[Exercise data — start]
(** ** Reading a sample line *)
(** The name at the front of a text. *)
Fixpoint span_name (s : string) : string * string :=
  match s with
  | EmptyString => ("", "")
  | String c rest => if name_char c then let '(name, rest) := span_name rest in (String c name, rest) else ("", s)
  end.
Fixpoint read_pairs (fuel : nat) (s : string) : option (list (string * string) * string) :=
  match fuel with
  | 0 => None
  | S fuel =>
      let '(key, s) := span_name s in
      match s with
      | String e (String q s) =>
          if bool_decide (e = "="%char) && bool_decide (q = quote_char) then
            match read_quoted s with
            | Some (value, String c s) =>
                if bool_decide (c = ","%char) then
                  match read_pairs fuel s with Some (pairs, s) => Some ((key, value) :: pairs, s) | None => None end
                else if bool_decide (c = "}"%char) then Some ([(key, value)], s) else None
            | _ => None
            end
          else None
      | _ => None
      end
  end.
(** Name, labels and the text of the value. *)
Definition read_sample (s : string) : option (string * list (string * string) * string) :=
  let '(name, s) := span_name s in
  match s with
  | String c s =>
      if bool_decide (c = " "%char) then Some (name, [], s)
      else if bool_decide (c = "{"%char) then
        match read_pairs (String.length s) s with
        | Some (pairs, String c s) => if bool_decide (c = " "%char) then Some (name, pairs, s) else None
        | _ => None
        end
      else None
  | EmptyString => None
  end.
Lemma span_name_app name c rest : plain_name name → name_char c = false → span_name (name +:+ String c rest) = (name, String c rest).
Proof.
  intros Hn Hc. induction name as [|x name IH]; [exact (f_equal (λ b : bool, if b then _ else _) Hc)|]. destruct Hn as [Hx Hn].
  change (String x name +:+ String c rest) with (String x (name +:+ String c rest)). cbn [span_name]. by rewrite Hx, IH.
Qed.
Lemma read_label key value c rest fuel : plain_name key → (c = ","%char ∨ c = "}"%char) →
  read_pairs (S fuel) (render_label (key, value) +:+ String c rest) =
  if bool_decide (c = ","%char) then match read_pairs fuel rest with Some (pairs, s) => Some ((key, value) :: pairs, s) | None => None end
  else Some ([(key, value)], rest).
Proof.
  intros Hk Hc. unfold render_label. cbn [fst snd]. rewrite !str_app_assoc.
  change ("=" +:+ quote +:+ escape_label_value value +:+ quote +:+ String c rest) with
    (String "=" (String quote_char (escape_label_value value +:+ quote +:+ String c rest))).
  cbn [read_pairs]. rewrite span_name_app by done. rewrite read_escaped. rewrite !bool_decide_eq_true_2 by done. cbn [andb].
  by destruct Hc as [->| ->].
Qed.
Lemma read_separated items rest fuel : items ≠ [] → Forall (λ x : string * string, plain_name x.1) items → length items ≤ fuel →
  read_pairs fuel (separated (render_label <$> items) +:+ String "}" rest) = Some (items, rest).
Proof.
  intros Hne H. revert fuel Hne. induction H as [|[k v] items Hk H IH]; [done|]. intros [|fuel] _ Hf; [simpl in Hf; lia|].
  cbn [fst] in Hk. destruct items as [|y items].
  - change (separated (render_label <$> [(k, v)])) with (render_label (k, v)). by rewrite read_label by auto.
  - change (separated (render_label <$> (k, v) :: y :: items)) with (render_label (k, v) +:+ String "," (separated (render_label <$> y :: items))).
    rewrite str_app_assoc. change (String "," (separated (render_label <$> y :: items)) +:+ String "}" rest) with
      (String "," (separated (render_label <$> y :: items) +:+ String "}" rest)).
    rewrite read_label by auto. rewrite bool_decide_eq_true_2 by done. rewrite IH; [done|done|]. simpl in *. lia.
Qed.
Lemma separated_length items : length items ≤ String.length (separated (render_label <$> items)).
Proof.
  induction items as [|[k v] [|y items] IH]; [done| |].
  - change (separated (render_label <$> [(k, v)])) with (render_label (k, v)). unfold render_label. rewrite !str_app_length. simpl. lia.
  - change (separated (render_label <$> (k, v) :: y :: items)) with (render_label (k, v) +:+ "," +:+ separated (render_label <$> y :: items)).
    rewrite !str_app_length. change (String.length ",") with 1. cbn [length] in *. lia.
Qed.
Lemma read_rendered name (labels : gmap string string) value : plain_name name → map_Forall (λ k _, plain_name k) labels →
  read_sample (name +:+ render_labels labels +:+ " " +:+ value) = Some (name, map_items labels, value).
Proof.
  intros Hn Hl. unfold render_labels. apply map_items_forall in Hl. destruct (map_items labels) as [|x items].
  - unfold read_sample. change ("" +:+ " " +:+ value) with (String " " value). by rewrite span_name_app.
  - revert Hl. generalize (x :: items), (@nil_cons _ x items). clear x items. intros items Hne Hl. rewrite !str_app_assoc.
    change ("{" +:+ separated (render_label <$> items) +:+ "}" +:+ " " +:+ value) with
      (String "{" (separated (render_label <$> items) +:+ String "}" (String " " value))).
    unfold read_sample. rewrite span_name_app by done. rewrite read_separated; [done|by apply not_eq_sym|exact Hl|].
    rewrite str_app_length. pose proof (separated_length items). lia.
Qed.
[Exercise data — finish]
Task requirements =
Transcribe the listing from start to finish, exactly as given.

Response box =
(** ** Reading a sample line *)
(** The name at the front of a text. *)
Fixpoint span_name (s : string) : string * string :=
  match s with
  | EmptyString => ("", "")
  | String c rest => if name_char c then let '(name, rest) := span_name rest in (String c name, rest) else ("", s)
  end.
Fixpoint read_pairs (fuel : nat) (s : string) : option (list (string * string) * string) :=
  match fuel with
  | 0 => None
  | S fuel =>
      let '(key, s) := span_name s in
      match s with
      | String e (String q s) =>
          if bool_decide (e = "="%char) && bool_decide (q = quote_char) then
            match read_quoted s with
            | Some (value, String c s) =>
                if bool_decide (c = ","%char) then
                  match read_pairs fuel s with Some (pairs, s) => Some ((key, value) :: pairs, s) | None => None end
                else if bool_decide (c = "}"%char) then Some ([(key, value)], s) else None
            | _ => None
            end
          else None
      | _ => None
      end
  end.
(** Name, labels and the text of the value. *)
Definition read_sample (s : string) : option (string * list (string * string) * string) :=
  let '(name, s) := span_name s in
  match s with
  | String c s =>
      if bool_decide (c = " "%char) then Some (name, [], s)
      else if bool_decide (c = "{"%char) then
        match read_pairs (String.length s) s with
        | Some (pairs, String c s) => if bool_decide (c = " "%char) then Some (name, pairs, s) else None
        | _ => None
        end
      else None
  | EmptyString => None
  end.
Lemma span_name_app name c rest : plain_name name → name_char c = false → span_name (name +:+ String c rest) = (name, String c rest).
Proof.
  intros Hn Hc. induction name as [|x name IH]; [exact (f_equal (λ b : bool, if b then _ else _) Hc)|]. destruct Hn as [Hx Hn].
  change (String x name +:+ String c rest) with (String x (name +:+ String c rest)). cbn [span_name]. by rewrite Hx, IH.
Qed.
Lemma read_label key value c rest fuel : plain_name key → (c = ","%char ∨ c = "}"%char) →
  read_pairs (S fuel) (render_label (key, value) +:+ String c rest) =
  if bool_decide (c = ","%char) then match read_pairs fuel rest with Some (pairs, s) => Some ((key, value) :: pairs, s) | None => None end
  else Some ([(key, value)], rest).
Proof.
  intros Hk Hc. unfold render_label. cbn [fst snd]. rewrite !str_app_assoc.
  change ("=" +:+ quote +:+ escape_label_value value +:+ quote +:+ String c rest) with
    (String "=" (String quote_char (escape_label_value value +:+ quote +:+ String c rest))).
  cbn [read_pairs]. rewrite span_name_app by done. rewrite read_escaped. rewrite !bool_decide_eq_true_2 by done. cbn [andb].
  by destruct Hc as [->| ->].
Qed.
Lemma read_separated items rest fuel : items ≠ [] → Forall (λ x : string * string, plain_name x.1) items → length items ≤ fuel →
  read_pairs fuel (separated (render_label <$> items) +:+ String "}" rest) = Some (items, rest).
Proof.
  intros Hne H. revert fuel Hne. induction H as [|[k v] items Hk H IH]; [done|]. intros [|fuel] _ Hf; [simpl in Hf; lia|].
  cbn [fst] in Hk. destruct items as [|y items].
  - change (separated (render_label <$> [(k, v)])) with (render_label (k, v)). by rewrite read_label by auto.
  - change (separated (render_label <$> (k, v) :: y :: items)) with (render_label (k, v) +:+ String "," (separated (render_label <$> y :: items))).
    rewrite str_app_assoc. change (String "," (separated (render_label <$> y :: items)) +:+ String "}" rest) with
      (String "," (separated (render_label <$> y :: items) +:+ String "}" rest)).
    rewrite read_label by auto. rewrite bool_decide_eq_true_2 by done. rewrite IH; [done|done|]. simpl in *. lia.
Qed.
Lemma separated_length items : length items ≤ String.length (separated (render_label <$> items)).
Proof.
  induction items as [|[k v] [|y items] IH]; [done| |].
  - change (separated (render_label <$> [(k, v)])) with (render_label (k, v)). unfold render_label. rewrite !str_app_length. simpl. lia.
  - change (separated (render_label <$> (k, v) :: y :: items)) with (render_label (k, v) +:+ "," +:+ separated (render_label <$> y :: items)).
    rewrite !str_app_length. change (String.length ",") with 1. cbn [length] in *. lia.
Qed.
Lemma read_rendered name (labels : gmap string string) value : plain_name name → map_Forall (λ k _, plain_name k) labels →
  read_sample (name +:+ render_labels labels +:+ " " +:+ value) = Some (name, map_items labels, value).
Proof.
  intros Hn Hl. unfold render_labels. apply map_items_forall in Hl. destruct (map_items labels) as [|x items].
  - unfold read_sample. change ("" +:+ " " +:+ value) with (String " " value). by rewrite span_name_app.
  - revert Hl. generalize (x :: items), (@nil_cons _ x items). clear x items. intros items Hne Hl. rewrite !str_app_assoc.
    change ("{" +:+ separated (render_label <$> items) +:+ "}" +:+ " " +:+ value) with
      (String "{" (separated (render_label <$> items) +:+ String "}" (String " " value))).
    unfold read_sample. rewrite span_name_app by done. rewrite read_separated; [done|by apply not_eq_sym|exact Hl|].
    rewrite str_app_length. pose proof (separated_length items). lia.
Qed.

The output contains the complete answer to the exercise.